[UPDATE – Sept 10th, 8:54ET – many have asked for the softcopy deck that has some of these taxonomies – I’ve posted it here]
Before I go much farther in talking about EVO:RAIL, I want to quickly make a black and white statement – based on what I expect analysts/press misunderstanding today’s announcements (we’ll see if they do this): VMware is NOT getting into the hardware business :-)
Looking at the PR, and even the way EVO:RAIL is positioned as a “product” (to me, it is a OEM program, and a VMware software product - EVO:RAIL manager - that helps OEMs build hyper-converged appliance products) I can see why people may be confused. Let me try to make this clear:
- VMware is doing what they always have done – make great software (the “product”) that the hardware ecosystem partners with – to build the solution (in this case hardware appliances)
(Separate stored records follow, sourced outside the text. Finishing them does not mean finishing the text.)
(* ===== verification/Notifications.v ===== *)
(** * Notifications

    [NotificationService] of [src/app/notifications.rs] and the in-process worker
    of [src/jobs/notifications.rs] that feeds it from a bounded queue of
    best-effort jobs. *)

From S2P Require Import Prelude Text Sql Keyset Domain Schema.
From stdpp Require Import options.

#[local] Open Scope Z_scope.

Definition create (clk : Clock) (new_id user_id : Uuid) (notification_type : string) (payload : Json) :
    M Db DbError unit :=
  d ← get_db;
  _ ← guard_else (negb (has_key new_id (notifications d))) (UniqueViolation "notifications_pkey");
  _ ← guard_else (user_exists d user_id) (ForeignKeyViolation "notifications_user_id_fkey");
  modifies (set_notifications
    (<[new_id := mkNotificationRow user_id notification_type payload None (db_now clk)]>)).

(** [payload.as_object_mut()] and the three [insert]s. *)
Definition merge_actor (actor_id : Uuid) (u : UserRow) (payload : Json) : Json :=
  match payload with
  | JObject kvs =>
      JObject (json_insert "actor_display_name" (JString (u_display_name u))
               (json_insert "actor_handle" (JString (u_handle u))
                (json_insert "actor_id" (JString (uuid_str actor_id)) kvs)))
  | _ => payload
  end.

Definition create_if_not_self (clk : Clock) (new_id recipient_id actor_id : Uuid)
    (notification_type : string) (payload : Json) : M Db DbError unit :=
  if bool_decide (actor_id = recipient_id) then mret tt
  else
    d ← get_db;
    let payload := match users d !! actor_id with
                   | Some u => merge_actor actor_id u payload
                   | None => payload
                   end in
    create clk new_id recipient_id notification_type payload.

Definition notification_of (id : Uuid) (n : NotificationRow) : Notification :=
  mkNotification id (n_user_id n) (n_type n) (n_payload n) (n_read_at n) (n_created_at n).
Definition notification_key (n : Notification) : Key := (notif_created_at n, notif_id n).
Definition notifications_of (d : Db) (user_id : Uuid) : list Notification :=
  select (λ k n, if decide (n_user_id n = user_id) then Some (notification_of k n) else None)
    (notifications d).

(** [NotificationService::list]. *)
Definition list_notifications (user_id : Uuid) (cursor : option Key) (limit : Z) :
    M Db DbError (list Notification) :=
  reads (λ d, keyset notification_key Desc cursor limit (notifications_of d user_id)).

Definition mark_read (clk : Clock) (notification_id user_id : Uuid) : M Db DbError bool :=
  d ← get_db;
  match notifications d !! notification_id with
  | Some n =>
      if bool_decide (n_user_id n = user_id) && bool_decide (n_read_at n = None)
      then _ ← modifies (set_notifications (<[notification_id :=
                 mkNotificationRow (n_user_id n) (n_type n) (n_payload n) (Some (db_now clk))
                   (n_created_at n)]>));
           mret true
      else mret false
  | None => mret false
  end.

(** ** The worker *)

Inductive NotificationJob :=
| UserFollowed (followee_id actor_id : Uuid)
| PostLiked (post_id actor_id : Uuid)
| PostCommented (post_id actor_id : Uuid) (preview : string)
| StoryReaction (story_id actor_id : Uuid) (emoji : string).

Definition actor_handle (d : Db) (user_id : Uuid) : option string := u_handle <$> active_user d user_id.

(** [if let Some(handle) = handle { payload[key] = json!(handle) }]. *)
Definition with_handle (key : string) (handle : option string) (kvs : list (string * Json)) : Json :=
  JObject (match handle with Some h => json_insert key (JString h) kvs | None => kvs end).

Definition process_job (clk : Clock) (new_id : Uuid) (job : NotificationJob) : M Db DbError unit :=
  d ← get_db;
  match job with
  | UserFollowed followee_id actor_id =>
      create_if_not_self clk new_id followee_id actor_id "user_followed"
        (with_handle "follower_handle" (actor_handle d actor_id)
           [("follower_id", JString (uuid_str actor_id))])
  | PostLiked post_id actor_id =>
      match p_owner_id <$> posts d !! post_id with
      | Some owner_id =>
          create_if_not_self clk new_id owner_id actor_id "post_liked"
            (with_handle "liker_handle" (actor_handle d actor_id)
               [("post_id", JString (uuid_str post_id)); ("liker_id", JString (uuid_str actor_id))])
      | None => mret tt
      end
  | PostCommented post_id actor_id preview =>
      match p_owner_id <$> posts d !! post_id with
      | Some owner_id =>
          create_if_not_self clk new_id owner_id actor_id "post_commented"
            (with_handle "commenter_handle" (actor_handle d actor_id)
               [("post_id", JString (uuid_str post_id)); ("comment_preview", JString preview);
                ("commenter_id", JString (uuid_str actor_id))])
      | None => mret tt
      end
  | StoryReaction story_id actor_id emoji =>
      match s_user_id <$> stories d !! story_id with
      | Some owner_id =>
          create_if_not_self clk new_id owner_id actor_id "story_reaction"
            (with_handle "reactor_handle" (actor_handle d actor_id)
               [("story_id", JString (uuid_str story_id)); ("emoji", JString emoji);
                ("reactor_id", JString (uuid_str actor_id))])
      | None => mret tt
      end
  end.

(** [run_notification_worker] on the jobs it receives, those of the final drain
    included: a failing job is logged and the next one is taken. [jobs] pairs each
    job with the clock and the generated id of its run. *)
Definition run_notification_worker (jobs : list (Clock * Uuid * NotificationJob)) :
    M Db DbError unit :=
  for_each jobs (λ j, best_effort (process_job j.1.1 j.1.2 j.2)).

Definition job_actor (job : NotificationJob) : Uuid :=
  match job with
  | UserFollowed _ a | PostLiked _ a | PostCommented _ a _ | StoryReaction _ a _ => a
  end.

(** Whom a job is about. *)
Definition job_recipient (d : Db) (job : NotificationJob) : option Uuid :=
  match job with
  | UserFollowed u _ => Some u
  | PostLiked p _ | PostCommented p _ _ => p_owner_id <$> posts d !! p
  | StoryReaction s _ _ => s_user_id <$> stories d !! s
  end.

Lemma json_lookup_insert k v kvs : json_lookup k (JObject (json_insert k v kvs)) = Some v.
Proof. unfold json_lookup, json_insert. simpl. by rewrite decide_True. Qed.

Lemma json_lookup_insert_ne k k' v kvs :
  k' ≠ k → json_lookup k (JObject (json_insert k' v kvs)) = json_lookup k (JObject kvs).
Proof.
  intros Hne. unfold json_lookup, json_insert. simpl. rewrite decide_False by done.
  induction kvs as [|[x y] kvs IH]; [done|]. rewrite filter_cons. simpl.
  destruct (decide (x ≠ k')) as [Hx|Hx]; simpl.
  - destruct (decide (x = k)); [done|].
    destruct (list_find _ (filter _ kvs)) as [[]|], (list_find _ kvs) as [[]|];
      simpl in *; congruence.
  - apply dec_stable in Hx as ->. rewrite decide_False by done.
    destruct (list_find _ (filter _ kvs)) as [[]|], (list_find _ kvs) as [[]|];
      simpl in *; congruence.
Qed.

(** The payload names its actor. *)
Lemma merge_actor_id a u kvs :
  json_lookup "actor_id" (merge_actor a u (JObject kvs)) = Some (JString (uuid_str a)).
Proof.
  unfold merge_actor. rewrite !json_lookup_insert_ne by done. apply json_lookup_insert.
Qed.

(** Whom a job notifies: never the actor, and only an account that exists. *)
Definition job_target (d : Db) (job : NotificationJob) : option Uuid :=
  match job_recipient d job with
  | Some u => if bool_decide (job_actor job = u) then None
              else if user_exists d u then Some u else None
  | None => None
  end.

Definition job_type (job : NotificationJob) : string :=
  match job with
  | UserFollowed _ _ => "user_followed"
  | PostLiked _ _ => "post_liked"
  | PostCommented _ _ _ => "post_commented"
  | StoryReaction _ _ _ => "story_reaction"
  end.

(** A row the job can have written: for [u], unread, naming the actor. *)
Definition announces (d : Db) (clk : Clock) (job : NotificationJob) (u : Uuid) (r : NotificationRow) : Prop :=
  n_user_id r = u ∧ n_type r = job_type job ∧ n_read_at r = None ∧ n_created_at r = db_now clk ∧
  (is_Some (users d !! job_actor job) →
   json_lookup "actor_id" (n_payload r) = Some (JString (uuid_str (job_actor job)))).

(** What one job with a fresh id does to the table. *)
Lemma process_job_effect clk n job d :
  notifications d !! n = None →
  let d' := snd (process_job clk n job d) in
  match job_target d job with
  | Some u => ∃ r, announces d clk job u r ∧ d' = set_notifications (<[n := r]>) d
  | None => d' = d
  end.
Proof.
  intros Hn d'. apply has_key_false in Hn.
  unfold d', job_target, process_job, create_if_not_self, create, with_handle.
  destruct job; simpl; rewrite ?Hn; run; try congruence; bool_to_prop; try congruence.
  all: eexists; split; [|reflexivity]; split_and!; try reflexivity; simpl.
  all: intros [? Hu]; try congruence; apply merge_actor_id.
Qed.

(** Delivering a row disturbs neither the other rows nor what later jobs read. *)
Lemma job_target_stable f d job : job_target (set_notifications f d) job = job_target d job.
Proof. by destruct job. Qed.
Lemma announces_stable f d clk job u r :
  announces (set_notifications f d) clk job u r ↔ announces d clk job u r.
Proof. done. Qed.

Definition job_ids (jobs : list (Clock * Uuid * NotificationJob)) : list Uuid := (λ j, j.1.2) <$> jobs.

(** The table after a run, by induction over the queue. *)
Lemma worker_rows jobs d :
  NoDup (job_ids jobs) → (∀ id, id ∈ job_ids jobs → notifications d !! id = None) →
  ∃ t, run_notification_worker jobs d = (Ok tt, set_notifications (λ _, t) d) ∧
    (∀ id, id ∉ job_ids jobs → t !! id = notifications d !! id) ∧
    ∀ clk id job, (clk, id, job) ∈ jobs →
      match job_target d job with
      | Some u => ∃ r, t !! id = Some r ∧ announces d clk job u r
      | None => t !! id = None
      end.
Proof.
  revert d. induction jobs as [|[[clk n] job] jobs IH]; intros d Hnd Hfresh.
  { exists (notifications d). split_and!; [by destruct d|done|set_solver]. }
  apply NoDup_cons in Hnd as [Hn Hnd]. simpl in Hn.
  assert (notifications d !! n = None) as Hd by (apply Hfresh; left).
  pose proof (process_job_effect clk n job d Hd) as Heff. cbv zeta in Heff.
  unfold run_notification_worker. simpl. unfold mbind, M_bind, best_effort at 1. simpl.
  set (d1 := snd (process_job clk n job d)) in *.
  assert (∃ f, d1 = set_notifications f d ∧ (∀ id, id ≠ n → f (notifications d) !! id = notifications d !! id) ∧
    match job_target d job with
    | Some u => ∃ r, f (notifications d) !! n = Some r ∧ announces d clk job u r
    | None => f (notifications d) !! n = None
    end) as (f & Hd1 & Hother & Hthis).
  { destruct (job_target d job) as [u|].
    - destruct Heff as (r & Hr & ->). exists (<[n := r]>). split_and!; [done| |].
      + intros id Hid. by rewrite lookup_insert_ne.
      + exists r. by rewrite lookup_insert_eq.
    - exists id. rewrite Heff. split_and!; [by destruct d|done|done]. }
  rewrite Hd1. destruct (IH (set_notifications f d)) as (t & Hrun & Ht & Hjobs); [done| |].
  { intros id Hid. simpl. rewrite Hother by (intros ->; done). apply Hfresh. by right. }
  exists t. split_and!; [exact Hrun| |].
  - intros id Hid. simpl in Hid. rewrite Ht by set_solver. apply Hother. set_solver.
  - intros clk' id' job' [[= -> -> ->]|Hin]%elem_of_cons.
    + rewrite Ht by done. done.
    + exact (Hjobs _ _ _ Hin).
Qed.

(** The notification worker always finishes its queue, whatever single jobs do:
    each job whose subject still exists and is not its own actor leaves exactly one
    unread row, addressed to the followed user or the owner of the post or story and
    naming the actor in its payload; the other jobs leave none, no older row changes
    and no other table is touched. *)
Theorem notification_worker_exact jobs d :
  NoDup (job_ids jobs) → (∀ id, id ∈ job_ids jobs → notifications d !! id = None) →
  let '(res, d') := run_notification_worker jobs d in
  res = Ok tt ∧ d' = set_notifications (λ _, notifications d') d ∧
  (∀ id, id ∉ job_ids jobs → notifications d' !! id = notifications d !! id) ∧
  ∀ clk id job, (clk, id, job) ∈ jobs →
    match job_target d job with
    | Some u => u ≠ job_actor job ∧ ∃ r, notifications d' !! id = Some r ∧ announces d clk job u r
    | None => notifications d' !! id = None
    end.
Proof.
  intros Hnd Hfresh. destruct (worker_rows jobs d Hnd Hfresh) as (t & -> & Ht & Hjobs).
  split_and!; [done|done|exact Ht|]. intros clk id job Hin. specialize (Hjobs _ _ _ Hin).
  destruct (job_target d job) as [u|] eqn:Htgt; [|done]. split; [|done].
  unfold job_target in Htgt. run. bool_to_prop. congruence.
Qed.

Definition two_friends : Db :=
  set_users (λ _, {[ 1%N := mkUserRow "ann" "a@x" "Ann" None None 0 "h" None;
                     2%N := mkUserRow "bob" "b@x" "Bob" None None 0 "h" None ]}) empty_db.

Lemma notification_worker_exact_witness :
  let jobs := [(mkClock 5 5, 10%N, UserFollowed 1%N 2%N); (mkClock 6 6, 11%N, UserFollowed 1%N 1%N)] in
  ∃ r, notifications (snd (run_notification_worker jobs two_friends)) !! 10%N = Some r ∧ n_user_id r = 1%N.
Proof.
  intros jobs. pose proof (notification_worker_exact jobs two_friends) as H.
  destruct (run_notification_worker jobs two_friends) as [res d'].
  destruct H as (_ & _ & _ & H).
  - apply (bool_decide_unpack (NoDup (job_ids jobs))). vm_compute. exact I.
  - intros id _. vm_compute. destruct id; reflexivity.
  - destruct (H (mkClock 5 5) 10%N (UserFollowed 1%N 2%N)) as [_ (r & Hr & Hu & _)]; [left|].
    exists r. split; [exact Hr|exact Hu].
Defined.

(** [mark_read] marks an unread row of its owner once, and nothing else. *)
Lemma mark_read_once clk clk' n u d :
  let '(res, d1) := mark_read clk n u d in
  (res = Ok true → mark_read clk' n u d1 = (Ok false, d1)) ∧ (res ≠ Ok true → d1 = d).
Proof.
  unfold mark_read at 1. run; bool_to_prop; split; try done.
  intros _. unfold mark_read, mbind, M_bind. simpl. rewrite lookup_insert_eq. simpl.
  run; by bool_to_prop.
Qed.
- … and BTW EMC is doing what we have always done – working to try to always be there first (and more important than first – best) beside with VMware, but also recognize that we need to continue to be open (in the same way VMware must be open and partner with others).
Ok – let’s put aside what the analysts/market read into it, and let me put my own thesis on it…
I’ll make a statement that some may find controversial (but I don’t think is controversial at all): I think almost every customer should go the converged infrastructure route. Frankly, I think this is basic: there is little value about assembly and hyper-optimization of infrastructure unless you are a hyper-scale player. It’s also equally basic on a more important level: the more you can do to simplify infrastructure and let you direct more time and resources to the more important parts of getting to IaaS (Management/Automation/Self-Service/Business Management layers) and even more importantly to the PaaS layer, the better – so long as the CI architecture you pick meets your particular the app requirements.
The growth rates we’re seeing in the market of various converged infrastructure (not just ours) offers in the marketplace suggest people are voting with their dollars, and their voting in the direction of my statement above.
So – what IS controversial? That there’s no ONE “right way” to “do converged infrastructure”. Gasp! Yes, it’s true :-)
First, here’s MY definition of converged infrastructure (“CI”" for short):
“CI is always a method of using infrastructure where compute, network and persistence are treated as a SYSTEM rather than as COMPONENTS”.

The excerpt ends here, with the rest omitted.